> [Data for analysis]:
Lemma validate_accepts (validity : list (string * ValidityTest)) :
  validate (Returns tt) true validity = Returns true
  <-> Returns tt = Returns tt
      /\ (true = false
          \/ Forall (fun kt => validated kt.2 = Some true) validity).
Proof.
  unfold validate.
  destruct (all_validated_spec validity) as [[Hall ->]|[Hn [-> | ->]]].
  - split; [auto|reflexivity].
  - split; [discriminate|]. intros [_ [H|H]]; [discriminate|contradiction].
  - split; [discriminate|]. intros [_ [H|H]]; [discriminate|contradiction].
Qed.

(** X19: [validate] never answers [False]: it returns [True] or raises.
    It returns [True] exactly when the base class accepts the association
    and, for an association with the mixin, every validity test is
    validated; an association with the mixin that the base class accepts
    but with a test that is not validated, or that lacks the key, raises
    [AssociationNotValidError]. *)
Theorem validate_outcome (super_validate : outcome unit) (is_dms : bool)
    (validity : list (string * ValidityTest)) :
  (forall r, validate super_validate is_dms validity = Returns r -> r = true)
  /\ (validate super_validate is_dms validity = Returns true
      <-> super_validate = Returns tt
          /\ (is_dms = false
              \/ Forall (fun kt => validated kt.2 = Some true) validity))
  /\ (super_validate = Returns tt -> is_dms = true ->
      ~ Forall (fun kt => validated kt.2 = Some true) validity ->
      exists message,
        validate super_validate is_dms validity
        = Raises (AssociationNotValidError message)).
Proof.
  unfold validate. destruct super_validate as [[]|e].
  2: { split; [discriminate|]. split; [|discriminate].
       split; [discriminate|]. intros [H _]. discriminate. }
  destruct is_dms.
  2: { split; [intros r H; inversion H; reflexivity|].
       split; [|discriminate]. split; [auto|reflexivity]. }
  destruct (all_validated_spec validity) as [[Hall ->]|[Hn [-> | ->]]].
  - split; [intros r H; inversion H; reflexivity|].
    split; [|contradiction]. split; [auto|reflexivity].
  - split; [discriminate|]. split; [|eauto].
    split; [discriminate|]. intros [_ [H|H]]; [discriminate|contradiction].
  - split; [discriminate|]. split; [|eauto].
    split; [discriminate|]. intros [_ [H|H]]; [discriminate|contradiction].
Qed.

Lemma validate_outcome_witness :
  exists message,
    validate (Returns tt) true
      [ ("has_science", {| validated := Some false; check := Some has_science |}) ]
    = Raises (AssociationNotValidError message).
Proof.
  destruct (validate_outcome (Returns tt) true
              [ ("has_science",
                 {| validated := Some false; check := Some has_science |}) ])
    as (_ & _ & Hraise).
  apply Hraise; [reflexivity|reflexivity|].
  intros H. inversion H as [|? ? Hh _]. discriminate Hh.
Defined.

> [What to produce]:
Search the data above for the word "list". Copy each line it is in.

> [Exercise result]:
Lemma validate_accepts (validity : list (string * ValidityTest)) :
    (validity : list (string * ValidityTest)) :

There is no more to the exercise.